Nei giorni scorsi l'attore Matteo Malfetti, attore protagonista dello spettacolo teatrale "El mi cittino", accompagnato dal regista Andrea Ferri, ha incontrato il Consiglio di Amministrazione della Fondazione Nicodemo Settembrini ( cfr. foto ) per proporre una tappa cortonese della rappresentazione teatrale della nota strage tedesca di Civitella .
La Fondazione Settembrini si è dichiarata interessata alla proposta ed ora sono in corso i contatti tecnico-organizzativi per concretizzare l'evento al nostro Teatro Signorelli.
Ecco qui di seguito la trama della storia in una bella recensione trovata in un giornale romano e scritta quando lo spettacolo era rappresentato al Teatro dell'Orologio di Roma.
“Due ragazzi raccontano attraverso la narrazione di Matteo Malfetti la storia dell'eccidio di Civitella in Val di Chiana dal punto di vista di Edoardo Succhielli, giovane comandante delle forze partigiane che operavano in loco ed al quale per settant'anni è stata attribuita la responsabilità della strage.Siamo nel settembre del 1943, momento cruciale segnato dall'armistizio, e la nostra storia comincia nel momento in cui Succhielli decide di darsi alla macchia. Forma ed assume il comando della banda partigiana Renzino, che diventerà il suo nome di battaglia.

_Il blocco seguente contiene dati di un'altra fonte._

(** After a rendering step that activates a group, that group is the one
    that the extraction finds. *)
Lemma first_active_activated (d : Document) (n : nat) (el : Fieldset)
  (l : list Input) :
  first_active
    (recalcDisabledInputs_ (with_configGroups (activated n el l (configGroups d)) d))
  = Some (recalc_group (with_inputs l (with_active true el))).
Proof.
  unfold first_active, recalcDisabledInputs_. simpl.
  fold recalc_group.
  rewrite find_filter, filter_active_activated. reflexivity.
Qed.

Lemma getProxyImpl_rendered (p : ProxyServer) :
  ok_server p ->
  safe_port p ->
  (if Js.truthy (scheme p) && Js.truthy (host p)
      && Js.truthy_num (Js.parseInt (Js.NumberToString (port p)))
   then match Js.parseInt (Js.NumberToString (port p)) with
        | Some z => Some {| scheme := scheme p; host := host p; port := z |}
        | None => None
        end
   else None) = Some p.
Proof.
  intros [Hs [Hh Hp]] Hsafe.
  apply truthy_true_iff in Hs, Hh.
  rewrite Hs, Hh, (JsFacts.parseInt_NumberToString _ Hsafe). simpl.
  destruct (Z.eqb_spec (port p) 0); [contradiction|]. simpl.
  destruct p; reflexivity.
Qed.

Lemma getProxyImpl_setProxyImpl_ (type : ProxyKind) (o : option ProxyServer)
  (d : Document) :
  ok_entry o ->
  safe_entry o ->
  getProxyImpl_ type (setProxyImpl_ type o d) = o.
Proof.
  intros H Hsafe. destruct o as [p|].
  - unfold getProxyImpl_, setProxyImpl_.
    destruct type; simpl; apply (getProxyImpl_rendered p H Hsafe).
  - destruct type; reflexivity.
Qed.

(** The group that the extraction finds does not depend on the fields. *)
Ltac use_first_active Hfa HidA :=
  cbn -[Js.parseInt Js.NumberToString Js.split Js.join];
  rewrite Hfa, HidA;
  cbn -[Js.parseInt Js.NumberToString Js.split Js.join].

(** A triple is read from the three inputs that the rendering of an entry
    has written, whatever was written elsewhere. *)
Ltac read_back dA :=
  repeat match goal with
  | H : ok_entry ?o, S : safe_entry ?o |- context [get_httpProxy ?X] =>
      change (get_httpProxy X)
        with (getProxyImpl_ Http (setProxyImpl_ Http o dA));
      rewrite (getProxyImpl_setProxyImpl_ Http o dA H S)
  | H : ok_entry ?o, S : safe_entry ?o |- context [get_httpsProxy ?X] =>
      change (get_httpsProxy X)
        with (getProxyImpl_ Https (setProxyImpl_ Https o dA));
      rewrite (getProxyImpl_setProxyImpl_ Https o dA H S)
  | H : ok_entry ?o, S : safe_entry ?o |- context [get_ftpProxy ?X] =>
      change (get_ftpProxy X)
        with (getProxyImpl_ Ftp (setProxyImpl_ Ftp o dA));
      rewrite (getProxyImpl_setProxyImpl_ Ftp o dA H S)
  | H : ok_entry ?o, S : safe_entry ?o |- context [get_fallbackProxy ?X] =>
      change (get_fallbackProxy X)
        with (getProxyImpl_ Fallback (setProxyImpl_ Fallback o dA));
      rewrite (getProxyImpl_setProxyImpl_ Fallback o dA H S)
  | |- context [get_bypassList (set_restrictRtc ?r (set_bypassList (Some ?bl) ?X))] =>
      change (get_bypassList (set_restrictRtc r (set_bypassList (Some bl) X)))
        with (Js.split (Js.join ", " bl))
  end.

Lemma safe_ports_rules (c : ProxyConfig) (r : ProxyRules) :
  safe_ports c ->
  rules c = Some r ->
  safe_entry (singleProxy r) /\ safe_entry (proxyForHttp r)
  /\ safe_entry (proxyForHttps r) /\ safe_entry (proxyForFtp r)
  /\ safe_entry (fallbackProxy r).
Proof.
  unfold safe_ports, servers. intros H Hr. rewrite Hr in H.
  rewrite Forall_forall in H.
  assert (Hin : forall o p, o = Some p ->
                  In o [singleProxy r; proxyForHttp r; proxyForHttps r;
                        proxyForFtp r; fallbackProxy r] ->
                  safe_port p).
  { intros o p Ho Hi. apply H. apply in_flat_map. exists o.
    split; [exact Hi | rewrite Ho; left; reflexivity]. }
  repeat split;
    match goal with
    | |- safe_entry ?o =>
        destruct o as [p|] eqn:E; [|exact I];
        apply (Hin _ p E); rewrite <- E; simpl; auto 6
    end.
Qed.

(** X11.  Where the rendering and the extraction do agree: on a page that has the
    group of the mode, with radios in its groups, a well-formed
    configuration whose ports are below 2^53 in absolute value and whose
    RTC setting is one of the two that the form can show is given back by
    the extraction that follows its rendering.  For the auto-detect mode
    this needs the field of the PAC data to be empty beforehand, since the
    rendering does not write that field. *)
Lemma render_extract_roundtrip (config : WindowTypes) (w : World)
  (c : ProxyConfig) (r : string) :
  proxy (config_of config w) = Some c ->
  restrictRtc (config_of config w) = Some r ->
  well_formed c ->
  safe_ports c ->
  r = RestrictRtcTypes.DEFAULT \/ r = RestrictRtcTypes.RESTRICT ->
  Forall has_radio (configGroups (document w)) ->
  getFieldsetById (if mode c =? "auto_detect" then "pac_script" else mode c)
    (configGroups (document w)) <> None ->
  (mode c = "auto_detect" -> get_manualPac (document w) = "") ->
  outcome (recalcFormValues_ config w) = Return tt
  /\ generateProxyConfig_ (document (state (recalcFormValues_ config w)))
     = Return (Some c)
  /\ get_restrictRtc (document (state (recalcFormValues_ config w))) = r.
Proof.
  intros Hc Hr Hwf Hsafe Hrtc Hform Hgroup Hdata.
  destruct (getFieldsetById _ (configGroups (document w))) as [n|] eqn:Hn;
    [clear Hgroup | contradiction].
  destruct (getFieldsetById_spec _ _ _ Hn) as [el [Hnth Hid]].
  assert (Hrad : has_radio el).
  { rewrite Forall_forall in Hform. apply Hform.
    apply (nth_error_In _ _ Hnth). }
  destruct (changeActive_returns (document w) n el Hnth Hrad) as [l [Hl Hrun]].
  assert (Hdoc : forall c0, document (with_config config c0 w) = document w)
    by (intros; destruct config; reflexivity).
  unfold recalcFormValues_, outcome, state.
  cbv [bind gets modify on_document].
  rewrite Hc, Hr.
  replace (mode (if mode c =? "auto_detect" then set_mode "pac_script" c else c))
    with (if mode c =? "auto_detect" then "pac_script" else mode c)
    by (destruct (mode c =? "auto_detect"); reflexivity).
  rewrite Hdoc, Hn, Hrun.
  cbv beta iota zeta.
  pose proof (first_active_activated (document w) n el l) as Hfa.
  assert (Hpac : get_manualPac
                   (recalcDisabledInputs_
                      (with_configGroups
                         (activated n el l (configGroups (document w)))
                         (document w)))
                 = get_manualPac (document w)) by reflexivity.
  set (dA := recalcDisabledInputs_ _) in *.
  set (elA := recalc_group _) in *.
  assert (HidA : fs_id elA = fs_id el) by reflexivity.
  rewrite Hid in HidA.
  clearbody dA elA.
  cbn [document with_document fst snd].
  split; [reflexivity|].
  split.
  - unfold generateProxyConfig_, first_active in *.
    inversion Hwf as [ | | | u Hu | p bl Hp Hbl | a b c' d' bl Ha Hb Hc' Hd' Hbl];
      subst c; cbn in HidA.
    + use_first_active Hfa HidA. reflexivity.
    + use_first_active Hfa HidA. reflexivity.
    + use_first_active Hfa HidA.
      unfold get_manualPac in *. rewrite Hpac, (Hdata eq_refl). reflexivity.
    + apply truthy_true_iff in Hu.
      cbn -[Js.parseInt Js.NumberToString Js.split Js.join]. rewrite Hu.
      use_first_active Hfa HidA. rewrite Hu. reflexivity.
    + use_first_active Hfa HidA.
      assert (Hp' : ok_entry (Some p)) by exact Hp.
      destruct (safe_ports_rules _ _ Hsafe eq_refl) as [S1 _].
      cbn [singleProxy] in S1.
      read_back dA. rewrite (JsFacts.split_join_clean bl Hbl). reflexivity.
    + destruct (safe_ports_rules _ _ Hsafe eq_refl) as [_ [S2 [S3 [S4 S5]]]].
      cbn [proxyForHttp proxyForHttps proxyForFtp fallbackProxy] in S2, S3, S4, S5.
      destruct a as [pa|], b as [pb|], c' as [pc|], d' as [pd|];
        use_first_active Hfa HidA; read_back dA;
        rewrite (JsFacts.split_join_clean bl Hbl); reflexivity.
  - destruct Hrtc as [-> | ->];
      inversion Hwf as [ | | | u Hu | p bl Hp Hbl | a b c' d' bl Ha Hb Hc' Hd' Hbl];
      subst c; reflexivity.
Qed.

(** The per-scheme configuration [fixed_config], with its ports and its
    bypass list, is given back. *)
Lemma render_extract_roundtrip_fixed :
  generateProxyConfig_ (document (state (recalcFormValues_ REGULAR fixed_world)))
  = Return (Some fixed_config).
Proof.
  refine (proj1 (proj2 (render_extract_roundtrip REGULAR fixed_world
                          fixed_config "default" eq_refl eq_refl _ _
                          (or_introl eq_refl) popup_has_radios _ _))).
  - apply wf_per_scheme; simpl; try exact I;
      try (repeat split; discriminate).
    repeat (constructor; [split; [discriminate | reflexivity] |]).
    constructor.
  - unfold safe_ports. cbn [servers fixed_config rules flat_map app
                            singleProxy proxyForHttp proxyForHttps
                            proxyForFtp fallbackProxy].
    repeat (constructor; [reflexivity|]). constructor.
  - discriminate.
  - discriminate.
Defined.

(** The same missing write on the other side: the auto-detect mode is
    rendered into a form that still holds a script from before, and the
    extraction gives the PAC mode with that script. *)
Lemma render_extract_auto_stale_data :
  generateProxyConfig_
    (document
       (state (recalcFormValues_ REGULAR
                 (with_document (with_autoconfigData_value "x" popup) auto_world))))
  = Return (Some {| mode := "pac_script";
                    pacScript := Some {| url := None; data := Some "x";
                                         mandatory := Some true |};
                    rules := None |}).
Proof. reflexivity. Qed.
(** * Daily-log side panel: a shallow embedding of [popup.js]

    The repository ships two variants of the popup script:
    [src/popup.js] and [src/unnamed/part_000].  They share [saveState],
    [logEntry], the two submit handlers and [updateUIState] verbatim and
    differ only in the callback passed to [chrome.storage.local.get].

    Layout of this file:
    - [Host]: the parts of JavaScript the script relies on (strings, plain
      objects, [Array.prototype.sort], [Date]);
    - the script itself, in a state-and-exception monad over an explicit
      object store, so that aliasing between [currentLog] and
      [logs[todayKey]] is visible;
    - the vocabulary of the statements;
    - facts about the host model and about runs of the script, then the
      properties of the log state model. *)

From Stdlib Require Import ZArith String Ascii Sorted Permutation Lia.
From stdpp Require Import base list.

Local Open Scope string_scope.
Local Open Scope Z_scope.

(* ===================================================================== *)
(** * Host language model *)
(* ===================================================================== *)

Module Host.

(** ** Strings

    A JavaScript string is a sequence of UTF-16 code units.  It is modelled
    by [string], one [ascii] per code unit, which covers the code units
    below 256; every key the script builds is made of ASCII digits, [-]
    and [:]. *)

(** The code units below 256 that [String.prototype.trim] strips: TAB, LF,
    VT, FF, CR, SP and NBSP. *)
Definition isWhiteSpace (c : ascii) : bool :=
  let n := N_of_ascii c in
  ((9 <=? n) && (n <=? 13) || (n =? 32) || (n =? 160))%N.

Fixpoint trimStart (s : string) : string :=
  match s with
  | EmptyString => EmptyString
  | String c s' => if isWhiteSpace c then trimStart s' else s
  end.

(** [trimEnd] keeps a character when it is not white space or when
    something survives to its right. *)
Fixpoint trimEnd (s : string) : string :=
  match s with
  | EmptyString => EmptyString
  | String c s' =>
      match trimEnd s' with
      | EmptyString => if isWhiteSpace c then EmptyString else String c EmptyString
      | r => String c r
      end
  end.

(** [s.trim()] *)
Definition trim (s : string) : string := trimEnd (trimStart s).

(** [s.slice(0, n)] for [0 <= n]. *)
Definition slice0 (n : nat) (s : string) : string := substring 0 n s.

(** Truthiness of a string value: only the empty string is falsy. *)
Definition truthy (s : string) : bool :=
  match s with EmptyString => false | _ => true end.

(** Truthiness of a possibly-[undefined] string. *)
Definition truthyOpt (o : option string) : bool :=
  match o with None => false | Some s => truthy s end.

(** Comparison of two strings by code units, as a number of the sign that
    a JavaScript comparator returns. *)
Definition codeUnitCompare (a b : string) : Z :=
  match String.compare a b with
  | Lt => -1
  | Eq => 0
  | Gt => 1
  end.

(** ** Plain objects

    An object used as a dictionary is an association list in property
    creation order, which is the order [Object.keys] and [Object.entries]
    enumerate string keys that are not array indices.  Keys are unique in a
    JavaScript object; [objWf] states it for the representation. *)

Abbreviation obj V := (list (string * V)).

(** [o[k]]; [None] stands for [undefined]. *)
Fixpoint objGet {V} (o : obj V) (k : string) : option V :=
  match o with
  | [] => None
  | (k', v) :: o' => if String.eqb k' k then Some v else objGet o' k
  end.

(** [o[k] = v]: an existing property keeps its place, a new one goes last. *)
Fixpoint objSet {V} (o : obj V) (k : string) (v : V) : obj V :=
  match o with
  | [] => [(k, v)]
  | (k', v') :: o' =>
      if String.eqb k' k then (k', v) :: o' else (k', v') :: objSet o' k v
  end.

(** [Object.keys(o)] and [Object.entries(o)]. *)
Definition objKeys {V} (o : obj V) : list string := map fst o.
Definition objEntries {V} (o : obj V) : list (string * V) := o.

Fixpoint noDupKeys (ks : list string) : bool :=
  match ks with
  | [] => true
  | k :: ks' => negb (existsb (String.eqb k) ks') && noDupKeys ks'
  end.

Definition objWf {V} (o : obj V) : bool := noDupKeys (objKeys o).

(** ** [Array.prototype.sort]

    The specification of [sort] fixes the result for a consistent
    comparator and asks for a stable sort; a stable insertion sort is used
    as its model.  [cmp x y <= 0] keeps [x] in front of [y]. *)

Fixpoint sortInsert {A} (cmp : A -> A -> Z) (x : A) (l : list A) : list A :=
  match l with
  | [] => [x]
  | y :: l' => if cmp x y <=? 0 then x :: y :: l' else y :: sortInsert cmp x l'
  end.

Definition arraySort {A} (cmp : A -> A -> Z) (l : list A) : list A :=
  foldr (sortInsert cmp) [] l.

(** [a.at(-1)] *)
Definition atLast {A} (l : list A) : option A := last l.

(** ** [Date]

    A clock reading is the time value of [new Date()] (milliseconds since
    the epoch, UTC) together with the local time zone adjustment in effect
    at that instant (milliseconds to add to get local time). *)

Record Clock : Type := mkClock { timeValue : Z; localTZA : Z }.

Definition msPerDay : Z := 86400000.
Definition msPerHour : Z := 3600000.
Definition msPerMinute : Z := 60000.
Definition msPerSecond : Z := 1000.

Definition Day (t : Z) : Z := t / msPerDay.
Definition HourFromTime (t : Z) : Z := (t / msPerHour) mod 24.
Definition MinFromTime (t : Z) : Z := (t / msPerMinute) mod 60.
Definition SecFromTime (t : Z) : Z := (t / msPerSecond) mod 60.
Definition msFromTime (t : Z) : Z := t mod msPerSecond.
Definition LocalTime (c : Clock) : Z := timeValue c + localTZA c.

(** Proleptic Gregorian date of a day number (days since 1970-01-01), in
    closed form: (year, month 1..12, day of month 1..31). *)
Definition civilFromDays (days : Z) : Z * Z * Z :=
  let z := days + 719468 in
  let era := z / 146097 in
  let doe := z - era * 146097 in
  let yoe := (doe - doe / 1460 + doe / 36524 - doe / 146096) / 365 in
  let doy := doe - (365 * yoe + yoe / 4 - yoe / 100) in
  let mp := (5 * doy + 2) / 153 in
  let d := doy - (153 * mp + 2) / 5 + 1 in
  let m := if mp <? 10 then mp + 3 else mp - 9 in
  let y := yoe + era * 400 + (if m <=? 2 then 1 else 0) in
  (y, m, d).

Definition YearFromTime (t : Z) : Z := fst (fst (civilFromDays (Day t))).
Definition MonthFromTime (t : Z) : Z := snd (fst (civilFromDays (Day t))).
Definition DateFromTime (t : Z) : Z := snd (civilFromDays (Day t)).

Definition digitChar (n : Z) : ascii := ascii_of_N (48 + Z.to_N (n mod 10)).

(** The [w] low decimal digits of [n], most significant first. *)
Fixpoint padDigits (w : nat) (n : Z) : string :=
  match w with
  | O => ""
  | S w' => padDigits w' (n / 10) ++ String (digitChar n) ""
  end.

(** The year of an ISO date-time string: four digits for years 0 to 9999,
    otherwise a sign and six digits. *)
Definition isoYear (y : Z) : string :=
  if (0 <=? y) && (y <=? 9999) then padDigits 4 y
  else (if y <? 0 then "-" else "+") ++ padDigits 6 (Z.abs y).

(** The calendar date [YYYY-MM-DD] of a time value. *)
Definition isoDate (t : Z) : string :=
  isoYear (YearFromTime t) ++ "-" ++ padDigits 2 (MonthFromTime t)
    ++ "-" ++ padDigits 2 (DateFromTime t).

(** The time of day [HH:MM:SS] of a time value. *)
Definition hms (t : Z) : string :=
  padDigits 2 (HourFromTime t) ++ ":" ++ padDigits 2 (MinFromTime t)
    ++ ":" ++ padDigits 2 (SecFromTime t).

(** [d.toISOString()]: date and time of the time value itself, that is in
    UTC, whatever the local zone. *)
Definition toISOString (c : Clock) : string :=
  isoDate (timeValue c) ++ "T" ++ hms (timeValue c)
    ++ "." ++ padDigits 3 (msFromTime (timeValue c)) ++ "Z".

(** [d.toTimeString()]: time of day of the local time, then the zone
    offset.  The implementation-defined zone name that may follow is left
    empty. *)
Definition toTimeString (c : Clock) : string :=
  let off := localTZA c / msPerMinute in
  hms (LocalTime c) ++ " GMT" ++ (if off <? 0 then "-" else "+")
    ++ padDigits 2 (Z.abs off / 60) ++ padDigits 2 (Z.abs off mod 60).

End Host.

Import Host.

(* ===================================================================== *)
(** * The popup script *)
(* ===================================================================== *)

(** A day log maps time keys to entry texts; the collection maps day keys
    to day logs.  Day-log objects live in a store and are held by
    reference ([loc]), because the script keeps two handles on the same
    object: [logs[todayKey]] and [currentLog]. *)

Abbreviation DayLog := (obj string).
Abbreviation loc := nat.

(** What the panel shows after a render. *)
Record View : Type := mkView {
  addLogDisabled : bool;
  showLogsDisabled : bool;
  todayList : list (string * string);
  allList : list (string * list (string * string))
}.

(** The argument of one [chrome.storage.local.set] call, as serialised at
    the call: object graphs are stored by value. *)
Record Stored : Type := mkStored {
  storedLogs : obj DayLog;
  storedCurrentLog : option DayLog
}.

Record State : Type := mkState {
  heap : list DayLog;          (* the day-log objects, by address *)
  logs : obj loc;              (* [let logs] *)
  currentLog : option loc;     (* [let currentLog]; [None] is [null] or [undefined] *)
  storageWrites : list Stored; (* every [set] issued so far, oldest first *)
  view : View                  (* the two lists and the two buttons *)
}.

(** The object at an address. *)
Definition deref (h : list DayLog) (l : loc) : DayLog := default [] (h !! l).

(** The collection by value, as serialisation sees it. *)
Definition collection (s : State) : obj DayLog :=
  map (fun kl => (fst kl, deref (heap s) (snd kl))) (logs s).

(** The current-day view by value. *)
Definition currentDay (s : State) : option DayLog :=
  deref (heap s) <$> currentLog s.

(** ** State and exceptions

    A computation runs from a state to a state and either yields a value or
    stops at an uncaught [TypeError] ([None]); effects before the throw
    stay. *)

Definition M (A : Type) : Type := State -> State * option A.

Definition ret {A} (a : A) : M A := fun s => (s, Some a).

Definition bind {A B} (m : M A) (f : A -> M B) : M B :=
  fun s =>
    match m s with
    | (s', Some a) => f a s'
    | (s', None) => (s', None)
    end.

Notation "'let*' x ':=' m 'in' k" := (bind m (fun x => k))
  (at level 10, x name, m at level 100, k at level 200).
Notation "m ';;' k" := (bind m (fun _ => k))
  (at level 100, k at level 200, right associativity).

Definition getLogs : M (obj loc) := fun s => (s, Some (logs s)).

Definition setLogs (l : obj loc) : M unit := fun s =>
  (mkState (heap s) l (currentLog s) (storageWrites s) (view s), Some tt).

Definition setCurrentLog (c : option loc) : M unit := fun s =>
  (mkState (heap s) (logs s) c (storageWrites s) (view s), Some tt).

Definition setView (v : View) : M unit := fun s =>
  (mkState (heap s) (logs s) (currentLog s) (storageWrites s) v, Some tt).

Questa storia passa attraverso la sparatoria del dopolavoro, errore secondo alcuni e dovere secondo altri, ed arriva alla battaglia di Montaltuzzo ed infine alla strage avvenuta a Civitella e nei paesi limitrofi.Una delle fonti, la più autorevole, è proprio Edoardo Succhielli, che settantatre anni dopo sconta ancora le proprie responsabilità da cittadino libero, libero anche grazie a se stesso. Faranno parte dell'allestimento dei contributi audio registrati in occasione di una delle interviste che ci ha concesso per darci la possibilità di raccontare, nel migliore dei modi, questa drammatica vicenda troppo spesso dimenticata.È questo un racconto che parla di giovani persone, un racconto in cui non ci sono né eroi né vincitori, un racconto in cui è l'errore umano di valutazione, di inesperienza, di presunzione che rende i protagonisti così vicini a chi ascolta sebbene così lontani nelle situazioni: questi ragazzi vengono infatti messi nella condizione di dover affrontare una battaglia per sé e per gli altri, per noi si direbbe, decidendo di mettere la testa fuori dalla propria tana esponendosi così a pericoli e rischi inimmaginabili per dei giovani, poco più che ventenni: primo fra tutti quello di sbagliare.
Attraverso un narratore grottesco, un ritmo incalzante e una regia ridotta all'essenziale veniamo portati all'interno del ricordo, delle situazioni e delle dinamiche di quei giorni difficili e bisognosi di qualcuno che potesse prendersi la Responsabilità di agire, di muovere e, appunto, anche di sbagliare.
Un testo nato dal lavoro attoriale e dal bisogno di raccontare: raccontare per ricordare, raccontare per custodire, raccontare per imparare.
Andrea e Matteo, prima ancora di essere autori, interpreti e confezionatori dell'allestimento, sono due spettatori: sanno bene che una tragica vicenda come quella di Renzino ha bisogno di un vestito, ha bisogno di un sorriso, ha bisogno di poesia: è questa la direzione che hanno dato al loro lavoro.”